Define Once, Get JSON Schema + TS Types
TypeBox — Schemas as TypeScript
TypeBox lets you express JSON Schema with TypeScript syntax, then derive both a Schema and static types from a single definition.
What you'll learn
- Install @sinclair/typebox and the type provider
- Define schemas with Type.Object and friends
- Use withTypeProvider for fully typed routes
Writing JSON Schema by hand is fine; keeping it in sync with TypeScript types is not.

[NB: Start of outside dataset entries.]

(* ===== verification/OlmAccount.v ===== *)
(** * Olm accounts (crates/mail4agent-vodozemac/src/olm/account/)

    A device's identity keys, its one-time keys and its fallback keys, the sessions made from
    them, and the form it is stored in. New secret keys are arguments. A key pair's pickle is its
    secret part; for the signing key the pair is kept. *)

From S2P Require Import Prelude Primitives CanonicalJson MegolmRatchet Megolm Olm.

Local Open Scope Z_scope.

(** ** [BTreeMap<KeyId, _>]: entries in the order of their numbers *)

Definition id_le {V} (a b : Z * V) : Prop := a.1 ≤ b.1.

#[export] Instance id_le_dec {V} (a b : Z * V) : Decision (id_le a b).
Proof. unfold id_le. apply _. Defined.

Definition id_entries {V} (m : gmap Z V) : list (Z * V) := merge_sort id_le (map_to_list m).

(** [keys().next()] *)
Definition first_id {V} (m : gmap Z V) : option Z := fst <$> head (id_entries m).

Definition PUBLIC_MAX_ONE_TIME_KEYS : nat := 50.
Definition MAX_ONE_TIME_KEYS : Z := 100 * Z.of_nat PUBLIC_MAX_ONE_TIME_KEYS.

Section Account.
Context `{HmacSha256} `{MegolmCrypto} `{Curve25519} `{!EqDecision Curve25519PublicKey} `{!Countable Curve25519PublicKey}.

(** ** One-time keys (account/one_time_keys.rs) *)

Record OneTimeKeys := mkOneTimeKeys {
  next_key_id : Z;
  unpublished_public_keys : gmap Z Curve25519PublicKey;
  private_keys : gmap Z Curve25519SecretKey;
  key_ids_by_key : gmap Curve25519PublicKey Z }.

Definition OneTimeKeys_new : OneTimeKeys := mkOneTimeKeys 0 ∅ ∅ ∅.

Definition otk_mark_as_published (o : OneTimeKeys) : OneTimeKeys :=
  mkOneTimeKeys (next_key_id o) ∅ (private_keys o) (key_ids_by_key o).

Definition otk_get_secret_key (o : OneTimeKeys) (public_key : Curve25519PublicKey) : option Curve25519SecretKey :=
  key_id ← key_ids_by_key o !! public_key; private_keys o !! key_id.

Definition remove_secret_key (o : OneTimeKeys) (public_key : Curve25519PublicKey) : OneTimeKeys * option Curve25519SecretKey :=
  match key_ids_by_key o !! public_key with
  | None => (o, None)
  | Some key_id =>
      (mkOneTimeKeys (next_key_id o) (delete key_id (unpublished_public_keys o)) (delete key_id (private_keys o))
         (delete public_key (key_ids_by_key o)),
       private_keys o !! key_id)
  end.

(** The first half of [insert_secret_key]: room for one more key. *)
Definition make_room (o : OneTimeKeys) : OneTimeKeys * option Curve25519PublicKey :=
  if MAX_ONE_TIME_KEYS <=? Z.of_nat (size (private_keys o)) then
    match first_id (private_keys o) with
    | Some key_id =>
        let '(private, by_key, public_key) :=
          match private_keys o !! key_id with
          | Some private_key =>
              (delete key_id (private_keys o), delete (curve_public private_key) (key_ids_by_key o), Some (curve_public private_key))
          | None => (private_keys o, key_ids_by_key o, None)
          end in
        (mkOneTimeKeys (next_key_id o) (delete key_id (unpublished_public_keys o)) private by_key, public_key)
    | None => (o, None)
    end
  else (o, None).

Definition insert_secret_key (o : OneTimeKeys) (key_id : Z) (key : Curve25519SecretKey) (published : bool) :
    OneTimeKeys * (Curve25519PublicKey * option Curve25519PublicKey) :=
  let '(o, removed) := make_room o in
  let public_key := curve_public key in
  (mkOneTimeKeys (next_key_id o)
     (if published then unpublished_public_keys o else <[key_id := public_key]> (unpublished_public_keys o))
     (<[key_id := key]> (private_keys o)) (<[public_key := key_id]> (key_ids_by_key o)),
   (public_key, removed)).

Definition generate_one_time_key (o : OneTimeKeys) (key : Curve25519SecretKey) :
    OneTimeKeys * (Curve25519PublicKey * option Curve25519PublicKey) :=
  insert_secret_key o (next_key_id o) key false.

(** [generate]: one round per new key; the created and the removed public keys. *)
Fixpoint otk_generate (o : OneTimeKeys) (fresh : list Curve25519SecretKey) :
    OneTimeKeys * (list Curve25519PublicKey * list Curve25519PublicKey) :=
  match fresh with
  | [] => (o, ([], []))
  | key :: fresh =>
      let '(o, (created, removed)) := generate_one_time_key o key in
      let o := mkOneTimeKeys ((next_key_id o + 1) mod u64_mod) (unpublished_public_keys o) (private_keys o) (key_ids_by_key o) in
      let '(o, (created_keys, removed_keys)) := otk_generate o fresh in
      (o, (created :: created_keys, option_list removed ++ removed_keys))
  end.

Record OneTimeKeysPickle := mkOneTimeKeysPickle {
  op_next_key_id : Z;
  op_public_keys : gmap Z Curve25519PublicKey;
  op_private_keys : gmap Z Curve25519SecretKey }.

(** [From<OneTimeKeysPickle> for OneTimeKeys] *)
Definition otk_from_pickle (p : OneTimeKeysPickle) : OneTimeKeys :=
  mkOneTimeKeys (op_next_key_id p) (op_public_keys p) (op_private_keys p)
    (foldl (λ by_key '(k, v), <[curve_public v := k]> by_key) ∅ (id_entries (op_private_keys p))).

Definition otk_pickle (o : OneTimeKeys) : OneTimeKeysPickle :=
  mkOneTimeKeysPickle (next_key_id o) (unpublished_public_keys o) (private_keys o).

(** ** Fallback keys (account/fallback_keys.rs) *)

Record FallbackKey := mkFallbackKey { fb_key_id : Z; fb_key : Curve25519SecretKey; fb_published : bool }.

Definition FallbackKey_new (key_id : Z) (fresh : Curve25519SecretKey) : FallbackKey := mkFallbackKey key_id fresh false.

Definition fb_public_key (f : FallbackKey) : Curve25519PublicKey := curve_public (fb_key f).

Record FallbackKeys := mkFallbackKeys {
  fbs_key_id : Z;
  fbs_fallback_key : option FallbackKey;
  fbs_previous_fallback_key : option FallbackKey }.

Definition FallbackKeys_new : FallbackKeys := mkFallbackKeys 0 None None.

Definition fbs_mark_as_published (f : FallbackKeys) : FallbackKeys :=
  mkFallbackKeys (fbs_key_id f) ((λ k, mkFallbackKey (fb_key_id k) (fb_key k) true) <$> fbs_fallback_key f)
    (fbs_previous_fallback_key f).

Definition fbs_generate (f : FallbackKeys) (fresh : Curve25519SecretKey) : FallbackKeys * option Curve25519PublicKey :=
  (mkFallbackKeys ((fbs_key_id f + 1) mod u64_mod) (Some (FallbackKey_new (fbs_key_id f) fresh)) (fbs_fallback_key f),
   fb_public_key <$> fbs_previous_fallback_key f).

(** [Option::filter] *)
Definition opt_filter {A} (p : A → bool) (o : option A) : option A := a ← o; if p a then Some a else None.

Definition fbs_get_secret_key (f : FallbackKeys) (public_key : Curve25519PublicKey) : option Curve25519SecretKey :=
  let matching := opt_filter (λ k, bool_decide (fb_public_key k = public_key)) in
  fb_key <$> match matching (fbs_fallback_key f) with
             | Some k => Some k
             | None => matching (fbs_previous_fallback_key f)
             end.

Definition forget_previous_fallback_key (f : FallbackKeys) : FallbackKeys * option FallbackKey :=
  (mkFallbackKeys (fbs_key_id f) (fbs_fallback_key f) None, fbs_previous_fallback_key f).

Definition unpublished_fallback_key (f : FallbackKeys) : option FallbackKey :=
  opt_filter (λ k, negb (fb_published k)) (fbs_fallback_key f).

(** ** Accounts (account/mod.rs) *)

Context `{Primitives} `{MegolmWire} `{Ed25519Keys}.

Record Curve25519Keypair := mkCurveKeypair { kp_secret_key : Curve25519SecretKey; kp_public_key : Curve25519PublicKey }.

Definition Curve25519Keypair_new (fresh : Curve25519SecretKey) : Curve25519Keypair := mkCurveKeypair fresh (curve_public fresh).

Record Account := mkAccount {
  ac_signing_key : Ed25519Keypair;
  ac_diffie_hellman_key : Curve25519Keypair;
  ac_one_time_keys : OneTimeKeys;
  ac_fallback_keys : FallbackKeys }.

Definition Account_new (signing_key : Ed25519Keypair) (fresh : Curve25519SecretKey) : Account :=
  mkAccount signing_key (Curve25519Keypair_new fresh) OneTimeKeys_new FallbackKeys_new.

Record IdentityKeys := mkIdentityKeys { ik_ed25519 : Ed25519PublicKey; ik_curve25519 : Curve25519PublicKey }.

Definition ed25519_key (a : Account) : Ed25519PublicKey := public_key (ac_signing_key a).
Definition curve25519_key (a : Account) : Curve25519PublicKey := kp_public_key (ac_diffie_hellman_key a).
Definition identity_keys (a : Account) : IdentityKeys := mkIdentityKeys (ed25519_key a) (curve25519_key a).

Definition account_sign (a : Account) (message : string) : Ed25519Signature := keypair_sign (ac_signing_key a) message.

Inductive SessionCreationError :=
| MissingOneTimeKey (k : Curve25519PublicKey)
| MismatchedIdentityKey (given got : Curve25519PublicKey)
| MismatchedSessionConfig (expected : OlmSessionConfig) (got : option OlmSessionConfig)
| CreationDecryption (e : OlmDecryptionError)
| CreationNonContributoryKey.

(** The base key and the key of the first ratchet are new. *)
Definition create_outbound_session (a : Account) (config : OlmSessionConfig) (identity_key one_time_key : Curve25519PublicKey)
    (base_key fresh : Curve25519SecretKey) : result Session SessionCreationError :=
  let? secret := ok_or (shared_secret (kp_secret_key (ac_diffie_hellman_key a)) base_key identity_key one_time_key)
                   CreationNonContributoryKey in
  Ok (session_new config secret (mkSessionKeys (curve25519_key a) (curve_public base_key) one_time_key) fresh).

Definition find_one_time_key (a : Account) (public_key : Curve25519PublicKey) : option Curve25519SecretKey :=
  match otk_get_secret_key (ac_one_time_keys a) public_key with
  | Some k => Some k
  | None => fbs_get_secret_key (ac_fallback_keys a) public_key
  end.

Definition with_one_time_keys (a : Account) (o : OneTimeKeys) : Account :=
  mkAccount (ac_signing_key a) (ac_diffie_hellman_key a) o (ac_fallback_keys a).

Definition remove_one_time_key_helper (a : Account) (public_key : Curve25519PublicKey) : Account * option Curve25519SecretKey :=
  let '(o, k) := remove_secret_key (ac_one_time_keys a) public_key in (with_one_time_keys a o, k).

(** The new session and the plaintext of the message that started it. *)
Definition create_inbound_session (a : Account) (expected_config : OlmSessionConfig) (their_identity_key : Curve25519PublicKey)
    (m : PreKeyMessage) (fresh : Curve25519SecretKey) : Account * result (Session * string) SessionCreationError :=
  let keys := pk_session_keys m in
  if negb (bool_decide (their_identity_key = sk_identity_key keys))
  then (a, Err (MismatchedIdentityKey their_identity_key (sk_identity_key keys)))
  else
    try? config := (if msg_version (pk_message m) =? MAC_TRUNCATED_VERSION then Ok olm_version_1
                    else Err (MismatchedSessionConfig expected_config None)) on a in
    if negb (bool_decide (config = expected_config)) then (a, Err (MismatchedSessionConfig expected_config (Some config)))
    else
      try? private_otk := ok_or (find_one_time_key a (sk_one_time_key keys)) (MissingOneTimeKey (sk_one_time_key keys)) on a in
      try? secret := ok_or (remote_shared_secret (kp_secret_key (ac_diffie_hellman_key a)) private_otk
                              (sk_identity_key keys) (sk_base_key keys)) CreationNonContributoryKey on a in
      let session := session_new_remote config secret (msg_ratchet_key (pk_message m))
                       (mkSessionKeys (sk_identity_key keys) (sk_base_key keys) (sk_one_time_key keys)) in
      let '(session, plaintext) := decrypt_decoded session fresh (pk_message m) in
      try? plaintext := map_err CreationDecryption plaintext on a in
      ((remove_one_time_key_helper a (sk_one_time_key keys)).1, Ok (session, plaintext)).

Definition generate_one_time_keys (a : Account) (fresh : list Curve25519SecretKey) :
    Account * (list Curve25519PublicKey * list Curve25519PublicKey) :=
  let '(o, res) := otk_generate (ac_one_time_keys a) fresh in (with_one_time_keys a o, res).

Definition max_number_of_one_time_keys (a : Account) : nat := PUBLIC_MAX_ONE_TIME_KEYS.

(** [one_time_keys]: the unpublished ones. *)
Definition account_one_time_keys (a : Account) : gmap Z Curve25519PublicKey := unpublished_public_keys (ac_one_time_keys a).

Definition generate_fallback_key (a : Account) (fresh : Curve25519SecretKey) : Account * option Curve25519PublicKey :=
  let '(f, k) := fbs_generate (ac_fallback_keys a) fresh in
  (mkAccount (ac_signing_key a) (ac_diffie_hellman_key a) (ac_one_time_keys a) f, k).

Definition account_fallback_key (a : Account) : gmap Z Curve25519PublicKey :=
  match unpublished_fallback_key (ac_fallback_keys a) with
  | Some k => {[ fb_key_id k := fb_public_key k ]}
  | None => ∅
  end.

Definition forget_fallback_key (a : Account) : Account * bool :=
  let '(f, k) := forget_previous_fallback_key (ac_fallback_keys a) in
  (mkAccount (ac_signing_key a) (ac_diffie_hellman_key a) (ac_one_time_keys a) f, is_some k).

Definition mark_keys_as_published (a : Account) : Account :=
  mkAccount (ac_signing_key a) (ac_diffie_hellman_key a) (otk_mark_as_published (ac_one_time_keys a))
    (fbs_mark_as_published (ac_fallback_keys a)).

Record AccountPickle := mkAccountPickle {
  ap_signing_key : Ed25519Keypair;
  ap_diffie_hellman_key : Curve25519SecretKey;
  ap_one_time_keys : OneTimeKeysPickle;
  ap_fallback_keys : FallbackKeys }.

Definition account_pickle (a : Account) : AccountPickle :=
  mkAccountPickle (ac_signing_key a) (kp_secret_key (ac_diffie_hellman_key a)) (otk_pickle (ac_one_time_keys a)) (ac_fallback_keys a).

Definition account_from_pickle (p : AccountPickle) : Account :=
  mkAccount (ap_signing_key p) (Curve25519Keypair_new (ap_diffie_hellman_key p)) (otk_from_pickle (ap_one_time_keys p)) (ap_fallback_keys p).

End Account.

TypeBox solves both — define a schema in TS and get both the runtime schema and the static type.
Install
npm i @sinclair/typebox @fastify/type-provider-typebox Define a Schema
import { Type, type Static } from '@sinclair/typebox';
export const UserBody = Type.Object({
email: Type.String({ format: 'email' }),
password: Type.String({ minLength: 8 }),
name: Type.Optional(Type.String()),
});
export type UserBody = Static<typeof UserBody>;
// { email: string; password: string; name?: string } UserBody works at runtime as a JSON Schema and at compile time as a TS type.
Wire It Into a Route
import Fastify from 'fastify';
import { TypeBoxTypeProvider } from '@fastify/type-provider-typebox';
const app = Fastify().withTypeProvider<TypeBoxTypeProvider>();
app.post('/users', {
schema: { body: UserBody },
handler: async (req) => {
// req.body.email is `string`, req.body.name is `string | undefined`
return createUser(req.body);
},
}); No generics on app.post, no duplicate types. If you tighten the schema (maxLength: 64 on
name), both runtime validation and the TypeScript type update together.
Compose and Reuse
TypeBox primitives (Type.Array, Type.Union, Type.Pick, Type.Omit) make schema composition
feel like normal TS. Pull shared shapes into a schemas/ folder and import them across routes.